Tuesday, June 29, 2010

LetMaps shows evidence of forced relocations

Many of you know of the link between this blog and LeftMaps - and the latest LeftMaps offering exposes a very serious issue.

One of the big local and national stories throughout the '90s and '00s was the closure of public housing. Most residents were never asked whether they wanted their housing razed. It also elicited this very urgent question: Where were residents supposed to go?

Most people who supported eliminating this housing wanted them to go...away. That's where. Relocation plans were inadequate and were made with almost no input from residents.

In brief, these were forced relocations.

Often, these were relocations to the streets, to homeless shelters, and even to morgues. Hardly any new affordable housing has been built in the region in years.

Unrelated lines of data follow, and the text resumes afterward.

Lemma pool_init_offset_is_address_witness :
  exists st',
    ttls_mpi_pool_init demo_page2 demo_ready = Some (tt, st') /\
    pool_curr st' demo_page2 = pool_base demo_page2 /\
    pool_curr st' demo_page2 <> 0 /\
    pool_size st' demo_page2 = 0 /\
    MPI_POOL_FREE_PTR demo_page2 st' = Some (u64 (2 * pool_base demo_page2), st') /\
    u64 (2 * pool_base demo_page2) <> pool_base demo_page2 /\
    (u64 (2 * pool_base demo_page2) < demo_page2 \/
     demo_page2 + PAGE_SIZE <= u64 (2 * pool_base demo_page2)).
Proof.
  apply (pool_init_offset_is_address demo_page2 demo_ready).
  - vm_compute. discriminate.
  - vm_compute. discriminate.
Defined.

(** ** The profile table *)

Lemma filled_among_bounds (ps : list Z) (l : list nat) :
  0 <= filled_among ps l <= Z.of_nat (length l).
Proof.
  induction l as [|i l IH]; simpl; [lia|].
  destruct (default 0 (ps !! i) =? 0); lia.
Qed.

Lemma filled_among_full (ps : list Z) (l : list nat) :
  filled_among ps l = Z.of_nat (length l) ->
  forall i, i ∈ l -> default 0 (ps !! i) <> 0.
Proof.
  induction l as [|j l IH]; intros Hfull i Hin.
  - apply elem_of_nil in Hin. contradiction.
  - simpl in Hfull. pose proof (filled_among_bounds ps l) as Hb.
    destruct (default 0 (ps !! j) =? 0) eqn:E; [lia|].
    apply Z.eqb_neq in E.
    apply elem_of_cons in Hin as [->|Hin]; [exact E|].
    apply IH; [lia|exact Hin].
Qed.

Section Registry.
Context `{Externals}.

Lemma profile_for_cert_true (i : nat) (pkey : TlsPkCtx) :
  ttls_mpi_profile_for_cert i pkey = true ->
  i = TTLS_MPI_PROFILE_ECDH /\ pk_info_type pkey = TTLS_PK_ECKEY.
Proof.
  unfold ttls_mpi_profile_for_cert.
  destruct (pk_info_type pkey); try discriminate.
  destruct (Nat.eqb i TTLS_MPI_PROFILE_ECDH) eqn:E; [|discriminate].
  apply Nat.eqb_eq in E. intros _. split; [exact E|reflexivity].
Qed.

(** A slot that is filled, or that the key does not call for, is passed
    over: it is counted if filled, and nothing changes. *)
Lemma profile_set_body_skip (pkey : TlsPkCtx) (i : nat) (mp n : Z) (st : state) :
  profile_slot st i <> 0 \/ ttls_mpi_profile_for_cert i pkey = false ->
  profile_set_body pkey i mp n st =
    Some (Next (mp, n + filled_among (mpi_profiles st) [i]), st).
Proof.
  intros Hskip. unfold profile_set_body, bind, get_profile, ret. simpl.
  unfold profile_slot in Hskip.
  destruct (default 0 (mpi_profiles st !! i) =? 0) eqn:E; simpl.
  - apply Z.eqb_eq in E. destruct Hskip as [Hne|Hf]; [contradiction|].
    rewrite Hf. simpl. rewrite Z.add_0_r. reflexivity.
  - reflexivity.
Qed.

Lemma profile_set_loop_skip (pkey : TlsPkCtx) (l : list nat) (mp n : Z) (st : state) :
  (forall i, i ∈ l ->
     profile_slot st i <> 0 \/ ttls_mpi_profile_for_cert i pkey = false) ->
  profile_set_loop pkey l mp n st =
    Some (Next (mp, n + filled_among (mpi_profiles st) l), st).
Proof.
  revert n. induction l as [|i l IH]; intros n Hskip.
  - simpl. unfold ret. rewrite Z.add_0_r. reflexivity.
  - cbn [profile_set_loop]. unfold bind at 1.
    rewrite profile_set_body_skip by (apply Hskip; apply list_elem_of_here).
    rewrite IH by (intros j Hj; apply Hskip; apply list_elem_of_further; exact Hj).
    cbn [filled_among].
    destruct (default 0 (mpi_profiles st !! i) =? 0); do 4 f_equal; lia.
Qed.

(** Creating an EC profile never oopses and touches neither the table,
    nor the flag, nor the per-CPU pointers. *)
Lemma profile_create_ec_frame (pkey : TlsPkCtx) (st : state) :
  exists mp st1,
    ttls_mpi_profile_create_ec pkey st = Some (mp, st1) /\
    mpi_profiles st1 = mpi_profiles st /\
    g_tmp_mpool st1 = g_tmp_mpool st /\
    has_empty_profile st1 = has_empty_profile st.
Proof.
  unfold ttls_mpi_profile_create_ec, bind, __get_free_pages, on_memory, ret.
  destruct (buddy st) as [|p rest]; simpl.
  - eexists _, _. split; [reflexivity|]. auto.
  - destruct (p =? 0); simpl.
    + eexists _, _. split; [reflexivity|]. auto.
    + destruct (ttls_ecdh_get_params _ _ _) as [r m1]. simpl.
      destruct (r =? 0); simpl.
      * destruct (ecp_precompute_comb _ _ _ _) as [r2 m2]. simpl.
        destruct (r2 =? 0); simpl; eexists _, _; (split; [reflexivity|]); auto.
      * eexists _, _. split; [reflexivity|]. auto.
Qed.

Lemma profile_set_body_fill_eq (pkey : TlsPkCtx) (i : nat) (mp n : Z) (st : state) :
  profile_slot st i = 0 -> ttls_mpi_profile_for_cert i pkey = true ->
  profile_set_body pkey i mp n st =
    if mp =? 0 then
      match ttls_mpi_profile_create_ec pkey st with
      | Some (mp', st1) =>
          if mp' =? 0 then Some (Return (- EINVAL), st1)
          else Some (Next (mp', n + 1),
                     set_mpi_profiles (<[ i := mp' ]> (mpi_profiles st1)) st1)
      | None => None
      end
    else Some (Next (mp, n + 1),
               set_mpi_profiles (<[ i := mp ]> (mpi_profiles st)) st).
Proof.
  intros Hempty Hfor.
  destruct (profile_for_cert_true _ _ Hfor) as [_ Hty].
  unfold profile_slot in Hempty.
  unfold profile_set_body, bind, get_profile, ret, put_profile.
  rewrite Hempty, Hfor, Hty. simpl.
  destruct (mp =? 0); [|reflexivity].
  destruct (ttls_mpi_profile_create_ec pkey st) as [[mp' st1]|]; [|reflexivity].
  destruct (mp' =? 0); reflexivity.
Qed.

(** An empty slot the key calls for is given a pool that is not NULL, or
    the call gives up with [-EINVAL]. *)
Lemma profile_set_body_fill (pkey : TlsPkCtx) (i : nat) (mp n : Z) (st : state) :
  profile_slot st i = 0 -> ttls_mpi_profile_for_cert i pkey = true ->
  exists st1,
    g_tmp_mpool st1 = g_tmp_mpool st /\
    has_empty_profile st1 = has_empty_profile st /\
    ((profile_set_body pkey i mp n st = Some (Return (- EINVAL), st1) /\
      mpi_profiles st1 = mpi_profiles st) \/
     (exists mp', mp' <> 0 /\
        profile_set_body pkey i mp n st = Some (Next (mp', n + 1), st1) /\
        mpi_profiles st1 = <[ i := mp' ]> (mpi_profiles st))).
Proof.
  intros Hempty Hfor.
  rewrite (profile_set_body_fill_eq pkey i mp n st Hempty Hfor).
  destruct (mp =? 0) eqn:Emp.
  - destruct (profile_create_ec_frame pkey st) as (mp' & st1 & Hrun & Hp & Hg & Hf).
    rewrite Hrun.
    destruct (mp' =? 0) eqn:E'.
    + exists st1. split; [exact Hg|]. split; [exact Hf|]. left. auto.
    + apply Z.eqb_neq in E'. eexists.
      split; [|split; [|right; exists mp'; split; [exact E'|split; [reflexivity|]]]].
      * exact Hg.
      * exact Hf.
      * cbn [mpi_profiles set_mpi_profiles]. rewrite Hp. reflexivity.
  - apply Z.eqb_neq in Emp. eexists.
    split; [|split; [|right; exists mp; split; [exact Emp|split; reflexivity]]];
      reflexivity.
Qed.

Lemma profile_for_cert_tail (pkey : TlsPkCtx) (i : nat) :
  i <> TTLS_MPI_PROFILE_ECDH -> ttls_mpi_profile_for_cert i pkey = false.
Proof.
  intros Hi. destruct (ttls_mpi_profile_for_cert i pkey) eqn:E; [|reflexivity].
  apply profile_for_cert_true in E as [E _]. contradiction.
Qed.

Lemma profile_for_cert_other_key (pkey : TlsPkCtx) (i : nat) :
  pk_info_type pkey <> TTLS_PK_ECKEY -> ttls_mpi_profile_for_cert i pkey = false.
Proof.
  intros Hk. destruct (ttls_mpi_profile_for_cert i pkey) eqn:E; [|reflexivity].
  apply profile_for_cert_true in E as [_ E]. contradiction.
Qed.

LeftMaps shows evidence of this campaign: The maps' dull pink land use shading is used for urban prairies. Not all urban prairies marked on these maps result from loss of public housing. But the urban prairie on the west corner of Newport - north of 4th Street - did.

With the completion of our fifteenth map last night, it seems as if we can now add another urban prairie resulting from the forced relocation of the poor. When we read about the fact that almost the entire Cincinnati neighborhood of English Woods - which had consisted primarily of public housing - had been abandoned since the last time I was near it, we drew a LeftMap of this small neighborhood.

The pinkish shading coincides with the site of this pogrom.

Ironically, the housing project was demolished despite Cincinnati City Council's opposition to this relocation.